PROBLEM TO WORK ON:
Look through the records that follow. Copy every line containing the word "rewrite".
-- DATA FOR THE TASK follows --
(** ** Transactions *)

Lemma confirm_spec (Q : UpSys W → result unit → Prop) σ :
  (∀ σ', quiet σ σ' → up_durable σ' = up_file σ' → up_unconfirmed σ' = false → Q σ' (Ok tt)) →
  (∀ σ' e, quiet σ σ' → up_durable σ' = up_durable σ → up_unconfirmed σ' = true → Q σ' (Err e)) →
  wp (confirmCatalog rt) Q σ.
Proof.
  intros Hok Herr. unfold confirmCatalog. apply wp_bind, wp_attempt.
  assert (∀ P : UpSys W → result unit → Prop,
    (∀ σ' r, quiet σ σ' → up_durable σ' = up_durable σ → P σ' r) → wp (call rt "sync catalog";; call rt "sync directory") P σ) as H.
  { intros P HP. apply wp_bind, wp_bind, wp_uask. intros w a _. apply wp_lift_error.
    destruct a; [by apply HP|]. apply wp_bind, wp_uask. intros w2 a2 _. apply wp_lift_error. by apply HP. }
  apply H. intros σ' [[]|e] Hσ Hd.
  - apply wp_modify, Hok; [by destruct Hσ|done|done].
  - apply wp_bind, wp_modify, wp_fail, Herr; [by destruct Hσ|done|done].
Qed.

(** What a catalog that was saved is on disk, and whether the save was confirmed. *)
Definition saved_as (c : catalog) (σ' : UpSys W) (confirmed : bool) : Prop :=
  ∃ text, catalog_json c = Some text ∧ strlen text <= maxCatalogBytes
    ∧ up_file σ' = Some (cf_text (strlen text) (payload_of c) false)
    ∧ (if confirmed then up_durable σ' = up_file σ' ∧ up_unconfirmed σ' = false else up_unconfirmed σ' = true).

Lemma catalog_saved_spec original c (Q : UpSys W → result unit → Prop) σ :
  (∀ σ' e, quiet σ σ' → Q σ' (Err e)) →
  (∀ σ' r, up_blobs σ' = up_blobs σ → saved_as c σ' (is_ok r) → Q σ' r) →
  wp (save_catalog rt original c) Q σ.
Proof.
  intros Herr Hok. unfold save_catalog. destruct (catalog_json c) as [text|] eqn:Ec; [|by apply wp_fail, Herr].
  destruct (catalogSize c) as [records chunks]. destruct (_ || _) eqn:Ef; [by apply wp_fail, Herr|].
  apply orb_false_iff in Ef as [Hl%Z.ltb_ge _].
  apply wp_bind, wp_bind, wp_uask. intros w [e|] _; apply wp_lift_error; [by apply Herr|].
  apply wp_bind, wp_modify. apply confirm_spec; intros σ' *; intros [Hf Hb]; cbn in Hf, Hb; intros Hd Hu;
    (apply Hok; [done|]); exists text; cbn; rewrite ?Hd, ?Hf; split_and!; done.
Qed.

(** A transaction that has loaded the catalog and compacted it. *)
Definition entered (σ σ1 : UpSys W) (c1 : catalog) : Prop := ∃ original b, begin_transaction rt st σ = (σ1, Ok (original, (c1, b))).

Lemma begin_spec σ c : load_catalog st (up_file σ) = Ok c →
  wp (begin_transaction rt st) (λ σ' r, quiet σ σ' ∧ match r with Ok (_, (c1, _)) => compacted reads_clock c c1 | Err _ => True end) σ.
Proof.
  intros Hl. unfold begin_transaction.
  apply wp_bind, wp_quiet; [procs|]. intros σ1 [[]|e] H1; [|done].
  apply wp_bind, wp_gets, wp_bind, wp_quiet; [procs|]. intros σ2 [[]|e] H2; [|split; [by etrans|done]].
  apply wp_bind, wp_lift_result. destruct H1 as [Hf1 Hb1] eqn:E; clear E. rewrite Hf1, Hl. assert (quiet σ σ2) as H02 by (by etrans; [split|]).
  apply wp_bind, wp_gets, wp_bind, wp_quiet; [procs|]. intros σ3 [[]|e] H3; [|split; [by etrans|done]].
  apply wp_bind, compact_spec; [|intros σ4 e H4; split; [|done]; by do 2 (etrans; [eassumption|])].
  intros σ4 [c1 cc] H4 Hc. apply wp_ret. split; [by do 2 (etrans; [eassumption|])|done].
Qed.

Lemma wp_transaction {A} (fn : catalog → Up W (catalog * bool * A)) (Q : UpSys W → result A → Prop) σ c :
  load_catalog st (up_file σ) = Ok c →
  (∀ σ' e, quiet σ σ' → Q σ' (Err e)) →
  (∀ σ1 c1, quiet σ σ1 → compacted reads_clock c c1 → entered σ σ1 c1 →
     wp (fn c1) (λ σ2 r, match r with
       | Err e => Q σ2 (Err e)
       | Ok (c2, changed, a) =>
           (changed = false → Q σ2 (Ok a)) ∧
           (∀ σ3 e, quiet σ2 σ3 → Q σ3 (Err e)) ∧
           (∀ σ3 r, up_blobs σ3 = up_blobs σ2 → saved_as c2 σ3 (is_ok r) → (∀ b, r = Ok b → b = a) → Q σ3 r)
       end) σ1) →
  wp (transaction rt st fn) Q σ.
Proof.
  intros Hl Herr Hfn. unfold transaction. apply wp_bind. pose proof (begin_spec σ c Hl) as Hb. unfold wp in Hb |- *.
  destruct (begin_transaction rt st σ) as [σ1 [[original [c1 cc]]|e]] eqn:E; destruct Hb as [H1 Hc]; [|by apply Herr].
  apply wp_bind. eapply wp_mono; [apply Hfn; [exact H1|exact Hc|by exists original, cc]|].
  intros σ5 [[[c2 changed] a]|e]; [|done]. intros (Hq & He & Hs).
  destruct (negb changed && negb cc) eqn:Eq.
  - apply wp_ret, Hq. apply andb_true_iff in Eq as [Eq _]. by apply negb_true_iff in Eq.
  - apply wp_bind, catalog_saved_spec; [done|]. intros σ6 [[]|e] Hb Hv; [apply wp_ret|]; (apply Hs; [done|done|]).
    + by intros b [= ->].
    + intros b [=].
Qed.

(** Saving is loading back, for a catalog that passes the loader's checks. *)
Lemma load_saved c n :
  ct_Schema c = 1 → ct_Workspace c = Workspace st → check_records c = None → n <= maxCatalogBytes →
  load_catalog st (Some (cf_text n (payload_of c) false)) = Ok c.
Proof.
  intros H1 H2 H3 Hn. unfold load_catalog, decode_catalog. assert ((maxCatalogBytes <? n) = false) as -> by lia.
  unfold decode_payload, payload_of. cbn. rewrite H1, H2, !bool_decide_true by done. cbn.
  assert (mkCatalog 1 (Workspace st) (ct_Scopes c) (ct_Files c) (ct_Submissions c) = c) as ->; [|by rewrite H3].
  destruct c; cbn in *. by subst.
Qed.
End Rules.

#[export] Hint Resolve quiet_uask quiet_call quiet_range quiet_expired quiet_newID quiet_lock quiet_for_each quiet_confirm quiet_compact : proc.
-- DATA FOR THE TASK concluded --
RESPONSE TO THIS TASK:
    (apply Hok; [done|]); exists text; cbn; rewrite ?Hd, ?Hf; split_and!; done.
  apply wp_bind, wp_lift_result. destruct H1 as [Hf1 Hb1] eqn:E; clear E. rewrite Hf1, Hl. assert (quiet σ σ2) as H02 by (by etrans; [split|]).
  unfold decode_payload, payload_of. cbn. rewrite H1, H2, !bool_decide_true by done. cbn.
  assert (mkCatalog 1 (Workspace st) (ct_Scopes c) (ct_Files c) (ct_Submissions c) = c) as ->; [|by rewrite H3].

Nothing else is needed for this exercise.